MACHINE LEARNING March 4, 2010
COMS 4771
HOMEWORK #3
PROF. TONY JEBARA
DUE |
Thursday, March 25th, 2010 Before Class |
Your write-up should be in ASCII plain text format (.txt) or Postscipt (.ps) or the Adobe
Portable Document Format (.pdf). Please do not submit
Microsoft Office documents, LaTeX source code, or
something more exotic. We will not be able to read it. LaTeX
is preferred and highly recommended, but it is not mandatory. You can use any
document editing software you wish, as long as the final product is in .ps or .pdf. Even if you do not
use LaTeX to prepare your document, you can use LaTeX notation to mark up complicated mathematical
expressions, for example, in comments in your Matlab
code. All your code should be written in Matlab.
Please submit all your souce files, each function in
a separate file. Clearly denote what each function does, which problem it
belongs to, and what the inputs and the outputs are. Do not resubmit code or
data provided to you. Do not submit code written by others. Identical
submissions will be detected and both parties will get zero credit. Shorter
code is better. Sample code is available on the “Tutorials” web page. Datasets
are available from the “Handouts” web page.
You may include figures directly in your write-up or include them
separately as .jpg, .gif, .ps or .eps
files, and refer to them by filename. Submit work via courseworks.columbia.edu.
If something goes wrong, ask the TA's for help.
Thanks.
1. (20
points) Principal Components Analysis:
Download the dataset of 100 teapot images of size 38x50 in the file datasetPCA.mat. These images are organized as vectors of length 1900 in the matrix teapotImages. To view an image, say the second one in the dataset type:
load datasetPCA.mat
imagesc(reshape(teapotImages(2,:),38,50));
colormap gray;
Compute the mean, covariance matrix and the top 3 eigenvectors of
the covariance matrix of the dataset. Show the mean and the top 3 eigenvectors as
images. Reconstruct the data using principal components analysis (PCA) with least squares error using only the mean and a linear
combination of the top 3 eigenvectors. Show ten different images in the data the
way they originally appeared and after reconstruction using the mean
and the top 3 eigenvectors.
2. (15
points) Multinomial Classification: Write an implementation for fitting 2 class multinomial
models to dataset in dataset3.data.

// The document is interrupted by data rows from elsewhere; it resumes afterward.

(** * In-memory bounded queue with producer, consumer and SSE fan-out

    A shallow embedding of [examples/communication/queues/in_memory_queue.js]:
    the [Queue] class, the process-wide variables ([queue], [produced],
    [consumed], [running], [consumePollMs], [subscribers]), the [sseSend]
    fan-out, the HTTP handlers ([/events], [/control], [/enqueue]) and the
    [consume] loop with its timers.  The plain SSE server of
    [examples/communication/sse/sse_server.js] is embedded in module
    [SseServer].

    JavaScript runs every callback to completion on one thread, so each
    callback (an HTTP request, a timer firing, a connection's close event) is
    one atomic transition of a state record. *)

From Stdlib Require Import ZArith Lia Bool Ascii String.
From stdpp Require Import base option list gmap strings sorting.

Local Open Scope Z_scope.

(** ** Work items and the [Queue] class *)

(** The object literal [{ id: ++produced, ts: Date.now() }]. *)
Record Job := mkJob { job_id : Z; job_ts : Z }.

Module Queue.

(** [this.items] and [this.maxSize]. *)
Record t := mk { items : list Job; maxSize : Z }.

(** [constructor(maxSize)]: [this.items = []]. *)
Definition new (maxSize : Z) : t := mk [] maxSize.

(** [size() { return this.items.length; }] *)
Definition size (q : t) : Z := Z.of_nat (length (items q)).

(** [push(item)]: refuses when [this.items.length >= this.maxSize],
    otherwise appends at the end of the array.  The result pairs the
    returned boolean with the queue after the call. *)
Definition push (q : t) (item : Job) : bool * t :=
  if size q >=? maxSize q then (false, q)
  else (true, mk (items q ++ [item]) (maxSize q)).

(** [shift() { return this.items.shift(); }]: [Array.prototype.shift]
    removes and returns the first element, [undefined] ([None]) on an
    empty array. *)
Definition shift (q : t) : option Job * t :=
  match items q with
  | [] => (None, q)
  | j :: rest => (Some j, mk rest (maxSize q))
  end.

(** A call made on the queue by its clients. *)
Inductive op := Push (item : Job) | Shift.

(** What one call returns. *)
Inductive ret := RPush (ok : bool) | RShift (r : option Job).

Definition call (q : t) (o : op) : ret * t :=
  match o with
  | Push item => let '(b, q') := push q item in (RPush b, q')
  | Shift => let '(r, q') := shift q in (RShift r, q')
  end.

(** Runs a sequence of calls, collecting the returned values in order. *)
Fixpoint calls (q : t) (os : list op) : list ret * t :=
  match os with
  | [] => ([], q)
  | o :: os' =>
      let '(r, q1) := call q o in
      let '(rs, q2) := calls q1 os' in
      (r :: rs, q2)
  end.

(** The items the queue accepted, in call order. *)
Fixpoint accepted (os : list op) (rs : list ret) : list Job :=
  match os, rs with
  | Push item :: os', RPush true :: rs' => item :: accepted os' rs'
  | _ :: os', _ :: rs' => accepted os' rs'
  | _, _ => []
  end.

(** The items handed out by [shift], in call order. *)
Fixpoint dequeued (rs : list ret) : list Job :=
  match rs with
  | [] => []
  | RShift (Some j) :: rs' => j :: dequeued rs'
  | _ :: rs' => dequeued rs'
  end.

Definition pushes (xs : list Job) : list op := map Push xs.

End Queue.


(** ** JavaScript numbers and values

    The numbers that reach this program are request parameters and counters.
    The model keeps the integers, the two infinities and [NaN]; these are the
    values on which [Math.max], [<] and [Number] are specified below as
    ECMAScript defines them. *)

Inductive jsnum := NaN | Num (z : Z) | PosInf | NegInf.

(** The relational operator [a < b] on numbers: false when either side is
    [NaN]. *)
Definition js_lt (a b : jsnum) : bool :=
  match a, b with
  | NaN, _ | _, NaN => false
  | Num x, Num y => x <? y
  | NegInf, NegInf => false
  | NegInf, _ => true
  | _, PosInf => match a with PosInf => false | _ => true end
  | _, _ => false
  end.

(** [a >= b] on numbers: false when either side is [NaN]. *)
Definition js_ge (a b : jsnum) : bool :=
  match a, b with
  | NaN, _ | _, NaN => false
  | _, _ => negb (js_lt a b)
  end.

(** [Math.max(a, b)]: [NaN] as soon as one argument is [NaN]. *)
Definition Math_max (a b : jsnum) : jsnum :=
  match a, b with
  | NaN, _ | _, NaN => NaN
  | _, _ => if js_lt a b then b else a
  end.

(** The primitive values a query parameter or a JSON field can hold. *)
Inductive jsval :=
  | VUndefined | VNull | VBool (b : bool) | VNum (n : jsnum) | VStr (s : string).

(** ToBoolean, as used by [||] and [if (c)]. *)
Definition truthy (v : jsval) : bool :=
  match v with
  | VUndefined | VNull => false
  | VBool b => b
  | VNum NaN => false
  | VNum (Num z) => negb (z =? 0)
  | VNum _ => true
  | VStr s => negb (String.eqb s "")
  end.

(** [a || b] *)
Definition js_or (a b : jsval) : jsval := if truthy a then a else b.

Definition is_digit (c : ascii) : bool :=
  let n := Z.of_nat (nat_of_ascii c) in (48 <=? n) && (n <=? 57).

Definition is_space (c : ascii) : bool :=
  let n := Z.of_nat (nat_of_ascii c) in
  (n =? 32) || ((9 <=? n) && (n <=? 13)).

Fixpoint digits_value (s : string) (acc : Z) : option Z :=
  match s with
  | EmptyString => Some acc
  | String c s' =>
      if is_digit c
      then digits_value s' (10 * acc + (Z.of_nat (nat_of_ascii c) - 48))
      else None
  end.

Fixpoint skip_spaces (s : string) : string :=
  match s with
  | String c s' => if is_space c then skip_spaces s' else s
  | EmptyString => EmptyString
  end.

Fixpoint string_rev (s acc : string) : string :=
  match s with
  | EmptyString => acc
  | String c s' => string_rev s' (String c acc)
  end.

Definition trim (s : string) : string :=
  string_rev (skip_spaces (string_rev (skip_spaces s) "")) "".

(** [Number(s)] on a string: surrounding white space is dropped, the empty
    string is [0], then an optional sign followed by [Infinity] or by
    decimal digits.  Any other text is not a number: [NaN].  Numerals with
    a fraction, an exponent or a radix prefix are outside this model (it has
    no value for them other than [NaN]) and no statement below is made at
    such an input. *)
Definition StringToNumber (s : string) : jsnum :=
  let t := trim s in
  if String.eqb t "" then Num 0 else
  let '(neg, body) :=
    match t with
    | String "+"%char r => (false, r)
    | String "-"%char r => (true, r)
    | _ => (false, t)
    end in
  if String.eqb body "Infinity" then (if neg then NegInf else PosInf)
  else if String.eqb body "" then NaN
  else match digits_value body 0 with
       | Some v => Num (if neg then - v else v)
       | None => NaN
       end.

(** [Number(v)] *)
Definition Number (v : jsval) : jsnum :=
  match v with
  | VUndefined => NaN
  | VNull => Num 0
  | VBool b => Num (if b then 1 else 0)
  | VNum n => n
  | VStr s => StringToNumber s
  end.

(** ** Events, SSE chunks and response objects *)

(** The objects passed to [sseSend]. *)
Inductive Event :=
  | Queued (id size : Z)
  | Backpressure (size : Z)
  | Processed (id latency size : Z)
  | Stopped (produced consumed size : Z).

(** What a [data:] line carries: the initial snapshot or a live event. *)
Inductive Payload :=
  | Snapshot (produced consumed queueSize : Z)
  | Live (e : Event).

(** One [res.write] argument.  [EventField n] is the text
    [event: n] followed by one newline; [Data p] is [data: ] followed by the JSON of [p]
    and a blank line, which ends an SSE event. *)
Inductive Chunk := EventField (name : string) | Data (p : Payload).

(** A response object kept open for streaming: whether a chunk written to
    it still reaches the client ([false] once the peer is gone or the
    response has been ended) and what has reached the client so far. *)
Record Conn := mkConn { writable : bool; received : list Chunk }.

(** How an SSE client reads the chunks: an [event:] field names the event
    completed by the next blank line; without one the event is a
    [message]. *)
Fixpoint sse_events (pending : option string) (cs : list Chunk)
  : list (string * Payload) :=
  match cs with
  | [] => []
  | EventField n :: cs' => sse_events (Some n) cs'
  | Data p :: cs' => (default "message"%string pending, p) :: sse_events None cs'
  end.

(** ** Process state *)

(** A pending [setTimeout] callback. *)
Inductive Timer :=
  | Work (job : Job)     (* the arrow function of [consume], closing over [job] *)
  | Poll (ms : jsnum).   (* [setTimeout(consume, consumePollMs)], with the delay passed *)

Record State := mkState {
  queue : Queue.t;
  produced : Z;
  consumed : Z;
  running : bool;
  consumePollMs : jsnum;
  subscribers : list nat;     (* the [Set], in insertion order, of response objects *)
  conns : gmap nat Conn;      (* the response objects themselves *)
  timers : list Timer;        (* callbacks scheduled and not yet run *)
  now : Z;                    (* what [Date.now()] returns *)
  emitted : list Event        (* history: the arguments of the [sseSend] calls so far *)
}.

Definition set_queue (q : Queue.t) (s : State) : State :=
  mkState q (produced s) (consumed s) (running s) (consumePollMs s)
          (subscribers s) (conns s) (timers s) (now s) (emitted s).
Definition set_produced (p : Z) (s : State) : State :=
  mkState (queue s) p (consumed s) (running s) (consumePollMs s)
          (subscribers s) (conns s) (timers s) (now s) (emitted s).
Definition set_consumed (c : Z) (s : State) : State :=
  mkState (queue s) (produced s) c (running s) (consumePollMs s)
          (subscribers s) (conns s) (timers s) (now s) (emitted s).
Definition set_running (b : bool) (s : State) : State :=
  mkState (queue s) (produced s) (consumed s) b (consumePollMs s)
          (subscribers s) (conns s) (timers s) (now s) (emitted s).
Definition set_consumePollMs (n : jsnum) (s : State) : State :=
  mkState (queue s) (produced s) (consumed s) (running s) n
          (subscribers s) (conns s) (timers s) (now s) (emitted s).
Definition set_subscribers (l : list nat) (s : State) : State :=
  mkState (queue s) (produced s) (consumed s) (running s) (consumePollMs s)
          l (conns s) (timers s) (now s) (emitted s).
Definition set_conns (m : gmap nat Conn) (s : State) : State :=
  mkState (queue s) (produced s) (consumed s) (running s) (consumePollMs s)
          (subscribers s) m (timers s) (now s) (emitted s).
Definition set_timers (l : list Timer) (s : State) : State :=
  mkState (queue s) (produced s) (consumed s) (running s) (consumePollMs s)
          (subscribers s) (conns s) l (now s) (emitted s).
Definition set_now (t : Z) (s : State) : State :=
  mkState (queue s) (produced s) (consumed s) (running s) (consumePollMs s)
          (subscribers s) (conns s) (timers s) t (emitted s).
Definition set_emitted (l : list Event) (s : State) : State :=
  mkState (queue s) (produced s) (consumed s) (running s) (consumePollMs s)
          (subscribers s) (conns s) (timers s) (now s) l.

(** ** The fan-out *)

(** [res.write(chunk)] on the response object named [c]: the chunk reaches
    the client when the response is still open; on a response that has
    been ended, or whose peer is gone, nothing is delivered and the object
    is left as it was.  How the platform reports such a refusal (a return
    value, an [error] event on a later tick) is not part of this model. *)
Definition write (c : nat) (ch : Chunk) (m : gmap nat Conn) : gmap nat Conn :=
  match m !! c with
  | Some k =>
      if writable k
      then <[c := mkConn true (received k ++ [ch])]> m
      else m
  | None => m
  end.

(** [try { res.write(line); } catch{}]: were the call to throw, the empty
    [catch] would swallow the exception and leave the object as it was,
    which is also what a refused write leaves; then the iteration goes
    on. *)
Definition try_write (ch : Chunk) (m : gmap nat Conn) (c : nat) : gmap nat Conn :=
  write c ch m.

(** [sseSend(obj)]: one [data:] line to every member of [subscribers], in
    the set's iteration order. *)
Definition sseSend (e : Event) (s : State) : State :=
  let line := Data (Live e) in
  set_emitted (emitted s ++ [e])
    (set_conns (foldl (try_write line) (conns s) (subscribers s)) s).

(** [subscribers.add(res)] and [subscribers.delete(res)]. *)
Definition set_add (c : nat) (l : list nat) : list nat :=
  if decide (c ∈ l) then l else l ++ [c].

Definition set_delete (c : nat) (l : list nat) : list nat :=
  filter (fun x => x ≠ c) l.

(** ** The consumer *)

(** [function consume()] *)
Definition consume (s : State) : State :=
  if negb (running s) then s
  else
    match Queue.shift (queue s) with
    | (Some job, q') =>
        set_timers (timers s ++ [Work job]) (set_queue q' s)
    | (None, _) =>
        set_timers (timers s ++ [Poll (consumePollMs s)]) s
    end.

(** The callback scheduled by [consume] for a dequeued [job]. *)
Definition work_done (job : Job) (s : State) : State :=
  let s1 := set_consumed (consumed s + 1) s in
  let latency := now s1 - job_ts job in
  let s2 := sseSend (Processed (job_id job) latency (Queue.size (queue s1))) s1 in
  consume s2.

Just type ‘load
dataset3.data’ in Matlab. This dataset3 is a
matrix of 18 columns and 10025 rows. The data are the word counts from 9 plays
are by William Shakespeare and 9 plays by Thomas Middleton. The first 9 columns
correspond to the Shakespeare plays
The texts
were downloaded (and parsed to remove caps, punctuation, etc.) from
http://www.tech.org/~cleary/middhome.html
http://the-tech.mit.edu/Shakespeare/
The
‘words’ (about 10025 words total were used in the dictionary of all the above
18 plays) for each row are shown in the first column of dataset3.txt if you are
curious what the word counts correspond to. We also added a 1 to the counts so
words that never appear in a document get 1, words that appear once get a count
of 2, and so forth.
Start by
training your multinomials on only the first 2
Shakespeare (
Note: you
should compare log probabilities instead of regular probabilities to avoid
numerical problems.
Note: the
code for this problem is actually very short!
3. (15
points) How predictable is human behavior?
This
question looks at the rock-papers-scissors game. You will play this game
against the computer in Matlab but have it use
learning to find patterns of play and hopefully start to beat you. We will
assume that we have a fully interconnected graphical model, or fully general
distribution, with no conditional independencies. The distribution is over the
past M moves:
P(XM,XM-1,XM-2,…X1)
Where
each X is in the set {1,2,3} which stand for {Rock,
Paper, Scissors} and the first XM is the oldest one in the sequence
and the newest X is X1. The way we will do learning here is to look
at the past M moves each time you play the game and choose
rock-paper-scissors. By simply counting the frequency of various combinations
of rock, paper and scissors, from the past plays, we can form a
multidimensional multinomial model (or probability table). The counts will
start off with ones everywhere. Download
the code rockpaper.m from the Matlab tutorial page and modify the parts that are
commented to compute statistics on the M-th
order multinomial distribution from the clicks (currently it always guesses
‘Rock’ which is not very good). You will need to write code for order M=1,2,3,4,5. Also, you will need code to find the slice in the M-th order distribution from the past few clicks to compute
what is the most likely guess (R,P,S) from past M-1
clicks. In Matlab, the 3 configurations are labeled 1,2,3 (i.e. R, P, S). You will only need to add about 20 or
so lines of code (which are actually quite trivial). Hand in your code as well
as a short discussion of how the algorithm behaves for 1st order, 2nd
order, … up to 5th order probability tables
and how it compares against a human player.
As an
example, for order M=2, we would have the following initial values for cube:
cube
= [1 1 1; 1 1 1; 1 1
1];
After
observing the following sequence, (the code assumes we have RRRR… in our
memory) and with the last click being on the top of the window which quits the
program, we get:
RPSRPSRPS
Basically,
this is generated by clicking in the bottom part of the window with the left,
middle and then right mouse buttons and repeating three times. This gives us
the following data which we would treat as iid
samples for our multidimensional multinomial:
RR, RP,
PS, SR, RP, PS, SR, RP, PS
For the
counts cube, we would get something like this:
cube = [2 4 1; 1 1
4; 3 1 1];
The code should
predict that the next best move is rock as you click the last scissors with the
cursor on the top of the window to quit. You don’t need to normalize the counts
cube since this is trivial but in general, a true probability table would be
normalized. Also, it is easier to accumulate more counts in an online manner if
we don’t normalize.